▶ **WHAT IS REQUIRED**
Lines below that include the word "false" should each be copied.

== DATA IN THIS EXERCISE ==

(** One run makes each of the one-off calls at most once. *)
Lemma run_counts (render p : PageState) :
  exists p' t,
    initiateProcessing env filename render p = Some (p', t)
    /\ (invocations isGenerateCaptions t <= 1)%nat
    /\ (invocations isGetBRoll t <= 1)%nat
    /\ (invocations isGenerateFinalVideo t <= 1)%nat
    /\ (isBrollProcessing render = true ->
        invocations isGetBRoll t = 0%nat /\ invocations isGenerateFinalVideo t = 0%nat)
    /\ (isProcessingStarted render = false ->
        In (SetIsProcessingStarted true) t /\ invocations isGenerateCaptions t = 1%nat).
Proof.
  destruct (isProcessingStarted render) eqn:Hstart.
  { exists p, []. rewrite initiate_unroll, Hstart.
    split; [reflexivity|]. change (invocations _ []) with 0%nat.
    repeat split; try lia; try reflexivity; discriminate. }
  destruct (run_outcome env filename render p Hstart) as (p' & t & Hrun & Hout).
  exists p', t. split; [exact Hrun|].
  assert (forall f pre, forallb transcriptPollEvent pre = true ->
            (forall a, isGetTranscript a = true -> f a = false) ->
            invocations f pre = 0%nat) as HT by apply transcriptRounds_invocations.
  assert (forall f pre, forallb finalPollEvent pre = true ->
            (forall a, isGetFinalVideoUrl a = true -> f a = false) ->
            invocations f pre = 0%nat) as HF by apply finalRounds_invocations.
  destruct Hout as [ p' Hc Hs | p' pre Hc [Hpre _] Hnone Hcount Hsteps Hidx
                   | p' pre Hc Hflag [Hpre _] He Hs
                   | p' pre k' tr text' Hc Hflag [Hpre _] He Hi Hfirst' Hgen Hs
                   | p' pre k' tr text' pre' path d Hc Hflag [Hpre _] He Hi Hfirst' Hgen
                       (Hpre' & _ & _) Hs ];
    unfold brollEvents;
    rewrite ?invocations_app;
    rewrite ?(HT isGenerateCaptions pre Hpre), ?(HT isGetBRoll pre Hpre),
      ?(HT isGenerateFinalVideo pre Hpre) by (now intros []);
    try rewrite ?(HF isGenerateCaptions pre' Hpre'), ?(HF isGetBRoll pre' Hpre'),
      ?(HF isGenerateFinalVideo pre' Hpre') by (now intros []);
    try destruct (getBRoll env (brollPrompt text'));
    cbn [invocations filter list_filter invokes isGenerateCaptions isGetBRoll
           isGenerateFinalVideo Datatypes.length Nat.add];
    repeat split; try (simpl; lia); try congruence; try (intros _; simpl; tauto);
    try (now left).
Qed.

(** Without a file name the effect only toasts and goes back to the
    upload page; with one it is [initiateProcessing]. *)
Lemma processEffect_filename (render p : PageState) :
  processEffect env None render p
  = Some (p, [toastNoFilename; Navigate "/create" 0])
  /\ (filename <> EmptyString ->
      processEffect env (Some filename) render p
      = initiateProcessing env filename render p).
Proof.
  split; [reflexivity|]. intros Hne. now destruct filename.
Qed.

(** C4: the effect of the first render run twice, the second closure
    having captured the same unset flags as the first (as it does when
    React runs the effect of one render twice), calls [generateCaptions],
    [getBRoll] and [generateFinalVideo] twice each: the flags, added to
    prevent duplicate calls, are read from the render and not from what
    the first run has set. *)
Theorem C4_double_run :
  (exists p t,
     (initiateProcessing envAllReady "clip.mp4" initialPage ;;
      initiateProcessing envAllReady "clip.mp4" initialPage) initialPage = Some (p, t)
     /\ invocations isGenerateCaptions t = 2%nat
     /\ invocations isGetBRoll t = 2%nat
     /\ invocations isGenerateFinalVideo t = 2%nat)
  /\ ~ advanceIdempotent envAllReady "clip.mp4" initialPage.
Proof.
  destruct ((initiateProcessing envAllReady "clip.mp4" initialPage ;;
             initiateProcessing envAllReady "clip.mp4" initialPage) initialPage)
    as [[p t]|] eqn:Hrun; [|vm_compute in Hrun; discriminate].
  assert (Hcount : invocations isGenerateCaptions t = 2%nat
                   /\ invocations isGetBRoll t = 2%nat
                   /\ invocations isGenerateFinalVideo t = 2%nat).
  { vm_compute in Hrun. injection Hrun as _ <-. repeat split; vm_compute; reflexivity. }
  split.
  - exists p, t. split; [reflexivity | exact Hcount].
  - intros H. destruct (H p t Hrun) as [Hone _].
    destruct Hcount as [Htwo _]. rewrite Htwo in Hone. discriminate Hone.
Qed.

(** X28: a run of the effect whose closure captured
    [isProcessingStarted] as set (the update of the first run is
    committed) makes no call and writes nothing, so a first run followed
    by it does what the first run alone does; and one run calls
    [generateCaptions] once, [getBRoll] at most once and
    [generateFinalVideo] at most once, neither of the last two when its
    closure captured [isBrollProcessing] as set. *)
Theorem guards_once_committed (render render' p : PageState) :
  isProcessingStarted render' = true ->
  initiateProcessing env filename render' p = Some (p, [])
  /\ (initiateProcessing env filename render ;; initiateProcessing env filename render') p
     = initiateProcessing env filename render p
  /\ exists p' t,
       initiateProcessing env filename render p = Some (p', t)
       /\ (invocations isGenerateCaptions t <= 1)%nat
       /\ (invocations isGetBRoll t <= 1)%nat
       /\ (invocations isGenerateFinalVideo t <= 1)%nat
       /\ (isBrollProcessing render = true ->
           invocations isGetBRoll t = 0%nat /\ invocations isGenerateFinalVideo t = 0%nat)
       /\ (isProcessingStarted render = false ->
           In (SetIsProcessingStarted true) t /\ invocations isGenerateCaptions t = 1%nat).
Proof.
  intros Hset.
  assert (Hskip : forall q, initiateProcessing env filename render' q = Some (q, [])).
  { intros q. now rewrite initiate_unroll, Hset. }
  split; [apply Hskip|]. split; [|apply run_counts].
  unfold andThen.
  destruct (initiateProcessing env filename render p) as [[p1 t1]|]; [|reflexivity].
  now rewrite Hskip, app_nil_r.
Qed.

===

▶ **RESULT OF THE TASK**
    /\ (isProcessingStarted render = false ->
            (forall a, isGetTranscript a = true -> f a = false) ->
            (forall a, isGetFinalVideoUrl a = true -> f a = false) ->
       /\ (isProcessingStarted render = false ->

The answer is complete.